>>
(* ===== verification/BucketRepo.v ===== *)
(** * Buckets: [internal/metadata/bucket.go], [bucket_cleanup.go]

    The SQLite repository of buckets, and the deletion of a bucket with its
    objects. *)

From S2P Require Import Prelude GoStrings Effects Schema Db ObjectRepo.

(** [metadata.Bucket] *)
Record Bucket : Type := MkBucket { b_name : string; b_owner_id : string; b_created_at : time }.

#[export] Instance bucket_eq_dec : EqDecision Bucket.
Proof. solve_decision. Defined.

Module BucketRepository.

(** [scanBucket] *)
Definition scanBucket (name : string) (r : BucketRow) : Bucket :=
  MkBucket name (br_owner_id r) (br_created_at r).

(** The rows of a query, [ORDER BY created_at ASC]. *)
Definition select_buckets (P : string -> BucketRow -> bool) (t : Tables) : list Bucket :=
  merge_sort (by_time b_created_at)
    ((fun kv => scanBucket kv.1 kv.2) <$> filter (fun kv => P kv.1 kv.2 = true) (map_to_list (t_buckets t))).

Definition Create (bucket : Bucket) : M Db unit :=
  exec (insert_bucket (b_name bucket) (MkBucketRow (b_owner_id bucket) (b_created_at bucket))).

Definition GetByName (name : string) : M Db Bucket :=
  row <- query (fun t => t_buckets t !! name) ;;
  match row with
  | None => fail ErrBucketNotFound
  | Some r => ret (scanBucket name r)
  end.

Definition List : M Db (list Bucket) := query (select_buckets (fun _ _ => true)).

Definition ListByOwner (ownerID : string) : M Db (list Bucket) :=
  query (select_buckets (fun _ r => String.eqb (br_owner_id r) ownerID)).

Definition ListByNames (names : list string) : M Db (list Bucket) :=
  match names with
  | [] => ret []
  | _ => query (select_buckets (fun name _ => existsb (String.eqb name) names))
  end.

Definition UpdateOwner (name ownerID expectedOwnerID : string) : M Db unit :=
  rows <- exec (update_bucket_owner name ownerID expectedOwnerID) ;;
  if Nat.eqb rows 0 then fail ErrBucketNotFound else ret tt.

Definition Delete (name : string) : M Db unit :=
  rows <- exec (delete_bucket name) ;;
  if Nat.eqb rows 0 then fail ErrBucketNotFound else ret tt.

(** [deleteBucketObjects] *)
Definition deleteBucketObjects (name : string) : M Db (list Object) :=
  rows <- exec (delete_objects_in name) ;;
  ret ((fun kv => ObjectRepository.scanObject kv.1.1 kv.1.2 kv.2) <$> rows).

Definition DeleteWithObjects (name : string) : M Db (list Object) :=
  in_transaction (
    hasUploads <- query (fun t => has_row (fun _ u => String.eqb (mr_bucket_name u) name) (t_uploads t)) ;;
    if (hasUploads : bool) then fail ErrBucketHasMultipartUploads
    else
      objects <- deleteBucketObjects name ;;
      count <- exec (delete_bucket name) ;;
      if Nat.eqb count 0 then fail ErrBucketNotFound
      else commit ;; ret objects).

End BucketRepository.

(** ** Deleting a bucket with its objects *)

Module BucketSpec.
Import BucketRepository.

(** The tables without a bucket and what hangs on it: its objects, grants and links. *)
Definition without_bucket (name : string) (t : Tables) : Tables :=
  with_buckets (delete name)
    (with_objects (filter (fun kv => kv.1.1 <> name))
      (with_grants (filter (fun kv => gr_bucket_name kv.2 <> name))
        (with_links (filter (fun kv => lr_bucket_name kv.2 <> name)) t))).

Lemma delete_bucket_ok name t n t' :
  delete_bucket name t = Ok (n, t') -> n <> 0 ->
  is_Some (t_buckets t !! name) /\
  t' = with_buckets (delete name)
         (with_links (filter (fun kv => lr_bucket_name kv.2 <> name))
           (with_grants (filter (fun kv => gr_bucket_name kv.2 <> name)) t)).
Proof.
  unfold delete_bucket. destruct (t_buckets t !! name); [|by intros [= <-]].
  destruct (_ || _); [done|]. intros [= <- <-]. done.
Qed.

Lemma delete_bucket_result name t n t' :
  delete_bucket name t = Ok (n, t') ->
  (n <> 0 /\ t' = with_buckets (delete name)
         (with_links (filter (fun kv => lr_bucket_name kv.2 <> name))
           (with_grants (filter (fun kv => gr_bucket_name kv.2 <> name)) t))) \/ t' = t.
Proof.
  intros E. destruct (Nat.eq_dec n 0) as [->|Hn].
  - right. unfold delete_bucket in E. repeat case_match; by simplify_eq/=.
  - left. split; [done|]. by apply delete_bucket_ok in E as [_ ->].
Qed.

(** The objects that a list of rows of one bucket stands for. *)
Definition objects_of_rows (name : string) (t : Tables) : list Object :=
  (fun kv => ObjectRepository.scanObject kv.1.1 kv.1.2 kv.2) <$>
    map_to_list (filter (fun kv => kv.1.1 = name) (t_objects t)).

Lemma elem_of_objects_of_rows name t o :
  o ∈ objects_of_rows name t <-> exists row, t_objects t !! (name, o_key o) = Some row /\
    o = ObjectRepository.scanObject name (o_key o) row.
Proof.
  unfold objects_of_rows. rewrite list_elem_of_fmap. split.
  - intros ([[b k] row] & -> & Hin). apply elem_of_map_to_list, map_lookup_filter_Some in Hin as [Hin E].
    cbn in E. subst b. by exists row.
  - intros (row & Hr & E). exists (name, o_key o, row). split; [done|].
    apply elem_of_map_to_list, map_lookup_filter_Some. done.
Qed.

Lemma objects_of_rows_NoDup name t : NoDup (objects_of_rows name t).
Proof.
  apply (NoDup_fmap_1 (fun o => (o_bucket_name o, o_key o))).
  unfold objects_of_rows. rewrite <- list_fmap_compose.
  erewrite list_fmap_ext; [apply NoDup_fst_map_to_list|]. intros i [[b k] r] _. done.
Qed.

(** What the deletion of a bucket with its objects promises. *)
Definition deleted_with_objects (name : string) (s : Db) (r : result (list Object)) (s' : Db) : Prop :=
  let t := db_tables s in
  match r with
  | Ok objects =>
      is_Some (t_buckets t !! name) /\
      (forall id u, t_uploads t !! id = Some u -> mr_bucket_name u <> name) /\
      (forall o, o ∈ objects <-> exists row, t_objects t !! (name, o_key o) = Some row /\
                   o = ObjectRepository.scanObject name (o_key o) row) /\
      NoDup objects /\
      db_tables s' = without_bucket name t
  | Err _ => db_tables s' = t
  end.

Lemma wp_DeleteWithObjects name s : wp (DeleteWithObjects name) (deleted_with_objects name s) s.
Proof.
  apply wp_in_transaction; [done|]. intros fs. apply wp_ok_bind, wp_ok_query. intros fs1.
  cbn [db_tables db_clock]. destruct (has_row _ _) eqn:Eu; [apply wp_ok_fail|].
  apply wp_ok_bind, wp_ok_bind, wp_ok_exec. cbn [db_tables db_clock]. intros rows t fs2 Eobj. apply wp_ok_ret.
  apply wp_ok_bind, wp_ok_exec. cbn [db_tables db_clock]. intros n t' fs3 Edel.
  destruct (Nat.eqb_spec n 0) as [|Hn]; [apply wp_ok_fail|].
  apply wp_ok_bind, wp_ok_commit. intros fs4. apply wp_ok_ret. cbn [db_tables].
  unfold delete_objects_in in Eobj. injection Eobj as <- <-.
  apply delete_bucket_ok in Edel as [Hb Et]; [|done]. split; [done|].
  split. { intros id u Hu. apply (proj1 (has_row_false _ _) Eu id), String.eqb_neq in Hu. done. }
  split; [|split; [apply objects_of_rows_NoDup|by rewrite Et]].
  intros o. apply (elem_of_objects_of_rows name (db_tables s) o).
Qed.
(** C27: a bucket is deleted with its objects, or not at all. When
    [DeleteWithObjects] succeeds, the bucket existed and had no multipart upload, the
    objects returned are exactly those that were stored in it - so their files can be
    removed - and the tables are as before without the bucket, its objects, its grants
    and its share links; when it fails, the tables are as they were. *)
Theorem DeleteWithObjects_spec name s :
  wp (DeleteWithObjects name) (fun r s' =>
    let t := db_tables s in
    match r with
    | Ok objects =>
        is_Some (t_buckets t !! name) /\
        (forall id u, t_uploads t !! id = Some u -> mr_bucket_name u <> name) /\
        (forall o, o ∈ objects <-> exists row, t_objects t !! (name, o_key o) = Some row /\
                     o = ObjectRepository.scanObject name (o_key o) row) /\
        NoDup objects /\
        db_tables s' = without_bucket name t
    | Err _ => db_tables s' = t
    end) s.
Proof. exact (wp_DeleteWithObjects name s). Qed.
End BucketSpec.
<<
Problem to work on:
Using the listing above, copy exactly the line that contains "Definition select_buckets (P", the line that contains "(** [deleteBucketObjects] *)", and each line that falls between them.

Expected answer:
Definition select_buckets (P : string -> BucketRow -> bool) (t : Tables) : list Bucket :=
  merge_sort (by_time b_created_at)
    ((fun kv => scanBucket kv.1 kv.2) <$> filter (fun kv => P kv.1 kv.2 = true) (map_to_list (t_buckets t))).

Definition Create (bucket : Bucket) : M Db unit :=
  exec (insert_bucket (b_name bucket) (MkBucketRow (b_owner_id bucket) (b_created_at bucket))).

Definition GetByName (name : string) : M Db Bucket :=
  row <- query (fun t => t_buckets t !! name) ;;
  match row with
  | None => fail ErrBucketNotFound
  | Some r => ret (scanBucket name r)
  end.

Definition List : M Db (list Bucket) := query (select_buckets (fun _ _ => true)).

Definition ListByOwner (ownerID : string) : M Db (list Bucket) :=
  query (select_buckets (fun _ r => String.eqb (br_owner_id r) ownerID)).

Definition ListByNames (names : list string) : M Db (list Bucket) :=
  match names with
  | [] => ret []
  | _ => query (select_buckets (fun name _ => existsb (String.eqb name) names))
  end.

Definition UpdateOwner (name ownerID expectedOwnerID : string) : M Db unit :=
  rows <- exec (update_bucket_owner name ownerID expectedOwnerID) ;;
  if Nat.eqb rows 0 then fail ErrBucketNotFound else ret tt.

Definition Delete (name : string) : M Db unit :=
  rows <- exec (delete_bucket name) ;;
  if Nat.eqb rows 0 then fail ErrBucketNotFound else ret tt.

(** [deleteBucketObjects] *)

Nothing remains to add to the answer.